April 02, 2004

Atrocity and Response

After the brutality of the killings in Fallujah recently, there have been many suggestions of how to handle the problem, from the harshly cold-blooded to the brutal and traditional to the calculated to the useless to the insane. Interestingly, none of them directly take on the culture of the area: it's a tribal culture.

I suggest that if we want effectively to make the point that you don't do this, while not at the same time pushing neutrals into the arms of the resistance, we can look back to how we handled the Mexican war in the 1850s. While we were marching on Mexico City, a number of attacks on the food gatherers of the Army were carried out by local "bandits". Winfield Scott pulled aside the local mayor, pointed out that law enforcement was his job and, as the "bandits" couldn't be found and fined, the fines for banditry would be charged to the mayor instead. The attacks stopped.

A similar approach could work in Fallujah and other tribal areas (and not just in Iraq):

The first attack carried out by locals in a given area, or by non-locals who were sheltered by locals, results in the destruction of the homes of the leaders of the tribes involved, and the destruction of the homes of any local inciters to violence (in Fallujah, that would be the local imams).

The second such attack results in the killing of the tribal leaders and those who incite violence.

The third such attack results in the house-by-house search of the whole area, with any houses containing arms or explosives, or sheltering fighters, destroyed.

The fourth such attack results in all the men aged, say, 15-45 in the area being imprisoned until the attacks stop. (Note: even if they're not guilty, they provide cover for the guilty. Once the men are all in custody, any men remaining in the area or just coming into it would stand out and be easy targets.)

And each step sees reductions in local control and increased presence by US troops. The idea is to make the punishment fall on those who can stop the attacks first, then on those who enable the attacks, then on those making the attacks.

If this is applied consistently, it won't take long until the local support for violence dries up - not profitable - or is eliminated. Once the local camoflage and logistics are gone, the area is no longer a threat to us. I guess that puts me in the "brutal and traditional" seat.

UPDATE: Steven Den Beste notes in the comments:

The problem with your plan is that it would violate the Geneva Accords. It would violate the prohibition against what I believe was termed "collective punishment".

Well, let this be a lesson to me. I try not to post when I am angry, and this post was made about 10 minutes after I first saw the images of what happened. I was furious.

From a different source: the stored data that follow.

(* ===== verification/JsonDatabaseDevices.v ===== *)
(** * Adding and removing devices

    What addDeviceURIEntries and removeDeviceURIEntries do to the index, and
    what the operations that add and remove devices do to a consistent
    database. *)

From S2P Require Import Prelude KeyMap Json DeviceModel DeviceJson DeviceJsonSpec Storage JsonDatabase.
From S2P Require Import JsonDatabaseSpec JsonDatabaseOps JsonDatabaseMemory.
Import KeyMap Json DeviceModel DeviceJson DeviceJsonSpec Storage JsonDatabase JsonDatabaseSpec JsonDatabaseOps
  JsonDatabaseMemory.

Module JsonDatabaseDevices.

Section Devices.
Context {json : Type} `{JsonLaws json} `{ProtectLaws} `{Regex}.
Context {SM : Type} `{KeyMapLaws SM cstring}.
Context {DM : Type} `{KeyMapLaws DM addr}.
Context {UM : Type} `{KeyMapLaws UM Locator}.
Context {PM : Type} `{KeyMapLaws PM (option cstring)}.
Context {ST : Type} `{StoreLaws ST}.
Abbreviation state := (db DM UM PM ST).
Implicit Types (s : state) (c : cached) (cs : list cached) (us idx : list (cstring * Locator)).

(** ** The index as a list *)

Definition indexed s us : Prop := ∃ m es, resourcesByUri s = Some m ∧ km_model m es ∧ es ≡ₚ zuri <$> us.

Lemma indexed_perm s us us' : us ≡ₚ us' → indexed s us → indexed s us'.
Proof. intros Hp (m & es & Hm & Hk & He). exists m, es. by rewrite <-Hp. Qed.

Lemma indexed_keys us (es : list (cstring * Locator)) u : es ≡ₚ zuri <$> us → zkey u ∈ es.*1 ↔ u ∈ us.*1.
Proof.
  intros ->. rewrite <-list_fmap_compose, !list_elem_of_fmap. split; intros ([v l] & Hv & Hin); exists (v, l).
  - cbn in Hv. apply zkey_inj in Hv. done.
  - cbn in *. by subst.
Qed.

Definition keys_ok idx : Prop := ∀ u l, (u, l) ∈ idx → key_ok (zkey u).

Lemma keys_ok_app i j : keys_ok (i ++ j) ↔ keys_ok i ∧ keys_ok j.
Proof.
  unfold keys_ok. split.
  - intros Hk. split; intros u l Hin; apply (Hk u l), elem_of_app; auto.
  - intros [Hi Hj] u l [Hin|Hin]%elem_of_app; eauto.
Qed.

(** *** Adding *)

(** [f] adds the entries [idx] when there is room and none of them exists. *)
Definition inserts (h : mem) (f : state → outcome (bool * state)) idx : Prop :=
  ∀ s us, heap s = h → indexed s us → keys_ok idx → NoDup (idx ++ us).*1 → zlen (idx ++ us) ≤ 65535 →
  ∃ x, f s = Ok (true, with_uris s x) ∧ indexed (with_uris s x) (idx ++ us).
(* ===== verification/JsonDatabaseMetadata.v ===== *)
(** * New metadata of a device of the database

    jsonDatabaseSaveMetadata of a metadata whose URI the index does not have:
    a copy is appended to the device, or to its endpoint with the metadata's
    endpoint id, indexed, and the device is written.  Module JsonDatabaseGrow:
    a device that gets a new endpoint, or a new metadata, keeps its cache
    entry; its index grows by the URIs of the new part. *)

From S2P Require Import Prelude KeyMap Json DeviceModel DeviceJson DeviceJsonSpec Storage JsonDatabase.
From S2P Require Import JsonDatabaseSpec JsonDatabaseOps JsonDatabaseMemory JsonDatabaseDevices.
Import KeyMap Json DeviceModel DeviceJson DeviceJsonSpec Storage JsonDatabase JsonDatabaseSpec JsonDatabaseOps
  JsonDatabaseMemory JsonDatabaseDevices.

Module JsonDatabaseGrow.

Section Grow.
Context {json : Type} `{JsonLaws json} `{ProtectLaws} `{Regex}.
Context {SM : Type} `{KeyMapLaws SM cstring}.
Context {DM : Type} `{KeyMapLaws DM addr}.
Context {UM : Type} `{KeyMapLaws UM Locator}.
Context {PM : Type} `{KeyMapLaws PM (option cstring)}.
Context {ST : Type} `{StoreLaws ST}.
Abbreviation state := (db DM UM PM ST).
Implicit Types (s : state) (c : cached) (cs : list cached).

(** ** One cached device replaced *)

Definition swap c c2 (x : cached) : cached := if decide (c_entry x = c_entry c) then c2 else x.

Lemma swap_split s cs c c2 : repr s cs → c ∈ cs → ∃ cs', cs ≡ₚ c :: cs' ∧ swap c c2 <$> cs ≡ₚ c2 :: cs'.
Proof.
  intros Hr Hc. pose proof Hc as Hc'. apply elem_of_Permutation in Hc' as (cs' & Hp). exists cs'. split; [done|].
  rewrite Hp. cbn [fmap list_fmap]. unfold swap at 1. rewrite decide_True by done. apply perm_skip.
  rewrite (list_fmap_ext (swap c c2) id cs'); [by rewrite list_fmap_id|]. intros i x Hx%list_elem_of_lookup_2.
  unfold swap. rewrite decide_False; [done|]. intros E. assert (x = c) as ->.
  { apply (repr_entries_inj s cs); [done|rewrite Hp; by right|done..]. }
  pose proof (repr_uuids_nodup s cs Hr) as Hn. rewrite Hp in Hn. cbn [fmap list_fmap] in Hn.
  apply NoDup_cons in Hn as [Hn _]. apply Hn. by apply list_elem_of_fmap_2.
Qed.
(* ===== verification/JsonDatabaseRestart.v ===== *)
(** * Closing and opening the device database

    System properties and their file, jsonDatabaseCleanup, and
    jsonDatabaseInitialize: what is on file after a shutdown, and what comes
    back from the files. *)

From S2P Require Import Prelude KeyMap Json DeviceModel DeviceJson DeviceJsonSpec Storage JsonDatabase.
From S2P Require Import JsonDatabaseSpec JsonDatabaseOps JsonDatabaseMemory JsonDatabaseDevices.
Import KeyMap Json DeviceModel DeviceJson DeviceJsonSpec Storage JsonDatabase JsonDatabaseSpec JsonDatabaseOps
  JsonDatabaseMemory JsonDatabaseDevices.

Module JsonDatabaseRestart.

Section Restart.
Context {json : Type} `{JsonLaws json} `{ProtectLaws} `{Regex}.
Context {SM : Type} `{KeyMapLaws SM cstring}.
Context {DM : Type} `{KeyMapLaws DM addr}.
Context {UM : Type} `{KeyMapLaws UM Locator}.
Context {PM : Type} `{KeyMapLaws PM (option cstring)}.
Context {ST : Type} `{StoreLaws ST}.
Abbreviation state := (db DM UM PM ST).
Implicit Types (s : state) (c : cached) (cs : list cached) (ps : list (cstring * cstring)) (files : gmap cstring cstring).

(** ** System properties *)

Definition zprop (p : cstring * cstring) : cstring * option cstring := (zkey p.1, Some p.2).
Definition jprop (p : cstring * cstring) : cstring * jval := (p.1, JString p.2).

#[local] Instance jprop_inj : Inj (=) (=) jprop.
Proof. by intros [? ?] [? ?] [= -> ->]. Qed.

Definition prop_ok (p : cstring * cstring) : Prop := key_ok (zkey p.1) ∧ no_nul p.1.

(** The map [pm] holds the properties [ps]. *)
Definition props_in (pm : option PM) ps : Prop :=
  (∃ m es, pm = Some m ∧ km_model m es ∧ es ≡ₚ zprop <$> ps) ∧ Forall prop_ok ps.
(* ===== verification/JsonDatabaseTheorems.v ===== *)
(** * Properties of the device database *)

From S2P Require Import Prelude KeyMap OwnedMap Json DeviceModel DeviceJson DeviceJsonSpec Storage StorageSpec.
From S2P Require Import JsonDatabase JsonDatabaseSpec JsonDatabaseOps JsonDatabaseMemory JsonDatabaseDevices.
From S2P Require Import JsonDatabaseMetadata JsonDatabaseRestart JsonDatabaseQuery JsonDatabaseModel.
From S2P Require Import JsonDatabaseInstance DeviceTheorems.
Import KeyMap OwnedMap Json DeviceModel DeviceJson DeviceJsonSpec Storage StorageSpec JsonDatabase JsonDatabaseSpec
  JsonDatabaseOps JsonDatabaseMemory JsonDatabaseDevices JsonDatabaseGrow JsonDatabaseRestart JsonDatabaseQuery
  JsonDatabaseModel JsonDatabaseInstance DeviceTheorems.

Module JsonDatabaseTheorems.

Section Database.
Context {json : Type} `{JsonLaws json} `{ProtectLaws} `{Regex}.
Context {SM : Type} `{KeyMapLaws SM cstring}.
Context {DM : Type} `{KeyMapLaws DM addr}.
Context {UM : Type} `{KeyMapLaws UM Locator}.
Context {PM : Type} `{KeyMapLaws PM (option cstring)}.
Context {ST : Type} `{StoreLaws ST}.
Abbreviation state := (db DM UM PM ST).
Implicit Types (s : state) (c : cached) (cs : list cached) (ps : list (cstring * cstring)).

(** C3: the device database (jsonDatabase.c: cache of devices in memory, index
    of every part by URI, a file per device) implements the abstract one, a
    set of devices.  In a consistent state every allowed request (adding,
    removing, saving resources, metadata and endpoints, the queries by uuid,
    class, driver, profile and URI) returns, and after any sequence of allowed
    requests the database is consistent again and has answered as the abstract
    database does: no part is lost or duplicated, each URI leads to the part
    that has it, and a failed write to the storage leaves the device marked
    dirty (or, for adding and removing, nothing changed).  Where the storage
    does not fail, every request that names a known part succeeds. *)
Theorem database_refinement s cs : db_ok (json := json) (SM := SM) s cs →
  (∀ req, allowed (c_dev <$> cs) req → ∃ a s', run (json := json) (SM := SM) req s = Ok (a, s')) ∧
  (∀ tr s', exec (json := json) (SM := SM) s tr s' →
    ∃ cs', db_ok (json := json) (SM := SM) s' cs' ∧ steps (st_healthy (store s)) (c_dev <$> cs) tr (c_dev <$> cs')).
Proof.
  intros Hok. split.
  - intros req Hal. destruct (simulation req s cs Hok Hal) as (a & s' & cs' & Hrun & _). eauto.
  - intros tr s' Hex. destruct (exec_steps (st_healthy (store s)) s tr s' Hex cs Hok id) as (cs' & Hok' & Hst & _). eauto.
Qed.
(* ===== verification/DeviceUrisSpec.v ===== *)
(** * What the URIs identify

    The URIs the service makes are distinct when ids are: within a device by
    the kind and id of the part, between devices by the uuid.  A device with
    such URIs can be added to the database, and the parts of a metadata URI
    can be read back from it. *)

From S2P Require Import Prelude StringUtils KeyMap DeviceModel JsonDatabaseSpec JsonDatabaseMemory JsonDatabaseDevices JsonDatabaseQuery.
From S2P Require Import DeviceUris.
Import StringUtils KeyMap DeviceModel JsonDatabaseSpec JsonDatabaseMemory JsonDatabaseDevices JsonDatabaseQuery DeviceUris.

Module DeviceUrisSpec.

Implicit Types (u base t i : cstring) (d : device) (e : endpoint).

(** ** Strings without a slash *)

Definition plain (s : cstring) : Prop := SLASH ∉ s.

Lemma plain_split a b s t : plain a → plain b → a ++ SLASH :: s = b ++ SLASH :: t → a = b ∧ s = t.
Proof.
  revert b. induction a as [|c a IH]; intros b Ha Hb Heq; destruct b as [|c' b]; simplify_eq/=.
  - done.
  - by destruct (Hb (list_elem_of_here _ _)).
  - by destruct (Ha (list_elem_of_here _ _)).
  - apply not_elem_of_cons in Ha as [_ Ha], Hb as [_ Hb]. by destruct (IH b Ha Hb) as [-> ->].
Qed.

Lemma plain_no_split a b s : plain a → a ≠ b ++ SLASH :: s.
Proof. intros Ha ->. apply Ha. apply elem_of_app. right. by left. Qed.

(** ** URIs below an owner *)

(** The owner's URI itself, or one that continues it with a slash. *)
Definition below_uri base (x : option cstring) : Prop := x = Some base ∨ ∃ t, x = Some (base ++ SLASH :: t).

Lemma below_disjoint p a b x : plain a → plain b → below_uri (p ++ a) x → below_uri (p ++ b) x → a = b.
Proof.
  intros Ha Hb [->|[s ->]] [Heq|[t Heq]]; injection Heq; rewrite <-?app_assoc; intros E%app_inv_head.
  - done.
  - by apply plain_no_split in E.
  - symmetry in E. by apply plain_no_split in E.
  - by apply plain_split in E as [-> _].
Qed.

Lemma not_below_self base t : Some base ≠ Some (base ++ SLASH :: t).
Proof. intros [= E]. apply (f_equal length) in E. rewrite length_app in E. cbn [length] in E. lia. Qed.

(** The URIs of the resources and metadata of an owner. *)
Definition res_uri base i : cstring := base ++ str "/r/" ++ i.
Definition met_uri base i : cstring := base ++ str "/m/" ++ i.

Definition res_canon base (l : option (list icDeviceResource)) : Prop :=
  ∀ r, r ∈ elems l → is_Some (r_id r) ∧ r_uri r = res_uri base <$> r_id r.
Definition met_canon base (l : option (list icDeviceMetadata)) : Prop :=
  ∀ m, m ∈ elems l → is_Some (m_id m) ∧ m_uri m = met_uri base <$> m_id m.

Definition ep_canon u e : Prop :=
  ∃ i, e_id e = Some i ∧ plain i ∧ e_uri e = Some (createEndpointUri u i) ∧ e_deviceUuid e = Some u ∧
    res_canon (createEndpointUri u i) (e_resources e) ∧ met_canon (createEndpointUri u i) (e_metadata e).

(** A device with the URIs the service gives it. *)
Record canonical d u : Prop := {
  cn_uuid : d_uuid d = Some u;
  cn_plain : plain u;
  cn_uri : d_uri d = Some (createDeviceUri u);
  cn_res : res_canon (createDeviceUri u) (d_resources d);
  cn_met : met_canon (createDeviceUri u) (d_metadata d);
  cn_ep e : e ∈ elems (d_endpoints d) → ep_canon u e
}.

(** The parts of a kind have distinct ids. *)
Definition owner_ids (rs : option (list icDeviceResource)) (ms : option (list icDeviceMetadata)) : Prop :=
  NoDup (r_id <$> elems rs) ∧ NoDup (m_id <$> elems ms).
(* ===== verification/DeviceBuild.v ===== *)
(** * Building devices

    Models src/source/services/device/core/src/deviceModelHelper.c (creating a
    device, its endpoints, resources and metadata) and the common resources
    every device gets, fetchCommonResourcesInitialValues and
    addCommonResources of deviceService.c.  A device that is being built
    belongs to the routine that builds it, so it is a value; a routine that
    appends to it returns it with what was appended.  Allocation succeeds.

    Module InitialValues models
    src/source/services/device/core/src/device/icInitialResourceValues.c:
    while a device is being paired its driver collects the first values of its
    resources in a string map; a value of a device resource is stored under
    the resource id, a value of an endpoint resource under
    [endpointId/resourceId].  A stored value may be NULL. *)

From S2P Require Import Prelude KeyMap StringUtils DeviceModel JsonDatabase StringKeyed DeviceUris.
Import KeyMap StringUtils DeviceModel JsonDatabase StringKeyed DeviceUris.

Module InitialValues.

Section Code.
Context {VM : Type} `{KeyMap VM (option cstring)}.
Implicit Types (values : option VM) (resourceId endpointId value : option cstring).

Definition initialResourceValuesCreate : option VM := Some km_create.

(** ENDPOINT_FORMAT *)
Definition endpoint_key (e r : cstring) : cstring := e ++ str "/" ++ r.

(** stringHashMapDelete, then stringHashMapPut *)
Definition put_key values (key : cstring) value (allowReplace : bool) : outcome (bool * option VM) :=
  '(_, values) ← (if allowReplace then map_delete values key else Ok (None, values));
  map_put values key value.

Definition internalDeviceValuePut values resourceId value (allowReplace : bool) : outcome (bool * option VM) :=
  match values, resourceId with
  | Some _, Some key => put_key values key (strdup_or_null value) allowReplace
  | _, _ => Ok (false, values)
  end.

Definition initialResourceValuesPutDeviceValue values resourceId value := internalDeviceValuePut values resourceId value true.
Definition initialResourceValuesPutDeviceValueIfNotExists values resourceId value :=
  internalDeviceValuePut values resourceId value false.

Definition internalEndpointValuePut values endpointId resourceId value (allowReplace : bool) : outcome (bool * option VM) :=
  match values, endpointId, resourceId with
  | Some _, Some e, Some r => put_key values (endpoint_key e r) (strdup_or_null value) allowReplace
  | _, _, _ => Ok (false, values)
  end.

Definition initialResourceValuesPutEndpointValue values endpointId resourceId value :=
  internalEndpointValuePut values endpointId resourceId value true.
Definition initialResourceValuesPutEndpointValueIfNotExists values endpointId resourceId value :=
  internalEndpointValuePut values endpointId resourceId value false.

Definition initialResourceValuesHasDeviceValue values resourceId : outcome bool :=
  match values, resourceId with
  | Some m, Some key => km_contains m (zkey key)
  | _, _ => Ok false
  end.

Definition initialResourceValuesHasEndpointValue values endpointId resourceId : outcome bool :=
  match values, endpointId, resourceId with
  | Some m, Some e, Some r => km_contains m (zkey (endpoint_key e r))
  | _, _, _ => Ok false
  end.

(** A pointer that is absent and one that is NULL look the same. *)
Definition initialResourceValuesGetDeviceValue values resourceId : outcome (option cstring) :=
  match values, resourceId with
  | Some _, Some key => v ← map_get values key; Ok (default None v)
  | _, _ => Ok None
  end.

Definition initialResourceValuesGetEndpointValue values endpointId resourceId : outcome (option cstring) :=
  match values, endpointId, resourceId with
  | Some _, Some e, Some r => v ← map_get values (endpoint_key e r); Ok (default None v)
  | _, _, _ => Ok None
  end.

End Code.

(** ** What the map means to its users *)

Section Spec.
Context {VM : Type} `{KeyMapLaws VM (option cstring)}.
Implicit Types (values : option VM) (v : gmap cstring (option cstring)) (k : cstring) (x : option cstring).

Lemma put_replaces values v k x : holds values v → key_ok (zkey k) → Z.of_nat (size v) < 65535 →
  ∃ values', initialResourceValuesPutDeviceValue values (Some k) x = Ok (true, values') ∧ holds values' (<[k := x]> v).
Proof.
  intros Hh Hk Hz. destruct (holds_delete values v k Hh Hk) as (m1 & Hd & Hh1).
  destruct (holds_put_new m1 (delete k v) k (strdup_or_null x) Hh1 Hk) as (m2 & Hput & Hh2).
  - apply lookup_delete_eq.
  - pose proof (map_size_delete k v) as Hs. destruct (v !! k); unfold id in Hs; lia.
  - exists m2. unfold initialResourceValuesPutDeviceValue, internalDeviceValuePut, put_key.
    destruct values as [mm|]; [|by destruct Hh as (? & ? & ? & _)]. rewrite Hd. obind. rewrite Hput. split; [done|].
    eapply holds_ext; [exact Hh2|]. by rewrite insert_delete_eq; destruct x.
Qed.

Lemma has_value values v k : holds values v → key_ok (zkey k) →
  initialResourceValuesHasDeviceValue values (Some k) = Ok (bool_decide (is_Some (v !! k))).
Proof.
  intros Hh Hk. unfold initialResourceValuesHasDeviceValue. destruct values as [mm|]; [|by destruct Hh as (? & ? & ? & _)].
  by apply holds_contains.
Qed.

Lemma get_value values v k : holds values v → key_ok (zkey k) →
  initialResourceValuesGetDeviceValue values (Some k) = Ok (default None (v !! k)).
Proof.
  intros Hh Hk. unfold initialResourceValuesGetDeviceValue. destruct values as [mm|]; [|by destruct Hh as (? & ? & ? & _)].
  by rewrite (holds_get _ v k Hh Hk).
Qed.

End Spec.
End InitialValues.

Import InitialValues.

Module DeviceBuild.

(** ** Names *)

Definition COMMON_DEVICE_RESOURCE_MANUFACTURER := str "manufacturer".
Definition COMMON_DEVICE_RESOURCE_MODEL := str "model".
Definition COMMON_DEVICE_RESOURCE_HARDWARE_VERSION := str "hardwareVersion".
Definition COMMON_DEVICE_RESOURCE_FIRMWARE_VERSION := str "firmwareVersion".
Definition COMMON_DEVICE_RESOURCE_DATE_ADDED := str "dateAdded".
Definition COMMON_DEVICE_RESOURCE_DATE_LAST_CONTACTED := str "dateLastContacted".
Definition COMMON_DEVICE_RESOURCE_COMM_FAIL := str "communicationFailure".
Definition COMMON_DEVICE_RESOURCE_TIMEZONE := str "timezone".
Definition COMMON_DEVICE_RESOURCE_FIRMWARE_UPDATE_STATUS := str "firmwareUpdateStatus".
Definition COMMON_DEVICE_FUNCTION_RESET_TO_FACTORY := str "resetToFactoryDefaults".
Definition COMMON_ENDPOINT_RESOURCE_LABEL := str "label".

It would be tempting to argue that the fourth convention (or was it one of the additional protocols signed later) does not apply to guerillas, but the truth is my position above was directed not at the guerillas but at their local support base among the civilian population.

It would also be tempting to argue that the convention is just in the way and should be ignored, but that would be hypocritical of me: I believe that similar actions would be wrong morally in, say, taking the assets of drug dealers without trial, so I cannot condone it here. What I was advocating would punish those not directly guilty of crimes, in order to make life more difficult for those who are guilty of crimes.

Clearly, my solution was therefore morally wrong, regardless of practical effect, and should not be implemented.

Posted by Jeff at April 2, 2004 04:28 PM | Link Cosmos
Comments

The problem with your plan is that it would violate the Geneva Accords. It would violate the prohibition against what I believe was termed "collective punishment".

Posted by: Steven Den Beste on April 2, 2004 05:56 PM

No, Steven, it would NOT violate the Geneva Conventions. The tribal leaders have real authority in Iraq. Those attacks cannot occur without at the very least their consent. So Article 5 of the 4th Geneva Convention kicks in:

Art. 5 Where in the territory of a Party to the conflict, the latter is satisfied that an individual protected person is definitely suspected of or engaged in activities hostile to the security of the State, such individual person shall not be entitled to claim such rights and privileges under the present Convention as would, if exercised in the favour of such individual person, be prejudicial to the security of such State.

Posted by: Mr Pol on April 3, 2004 10:57 AM

Actually, I think Steven is correct. While "not being combatants" doesn't necessarily protect the tribal leaders, it is certainly possible for some to be involved and others not. At the very least, we would have to give them trials before we could take action against them, in order to determine whether or not they were culpable. If so, then they could be killed.

Posted by: Jeff on April 3, 2004 12:03 PM

Jeff, I'm impressed that you would take back a post upon Steven's criticism. That was a remarkable thing to do, and very gentlemanly. Good show.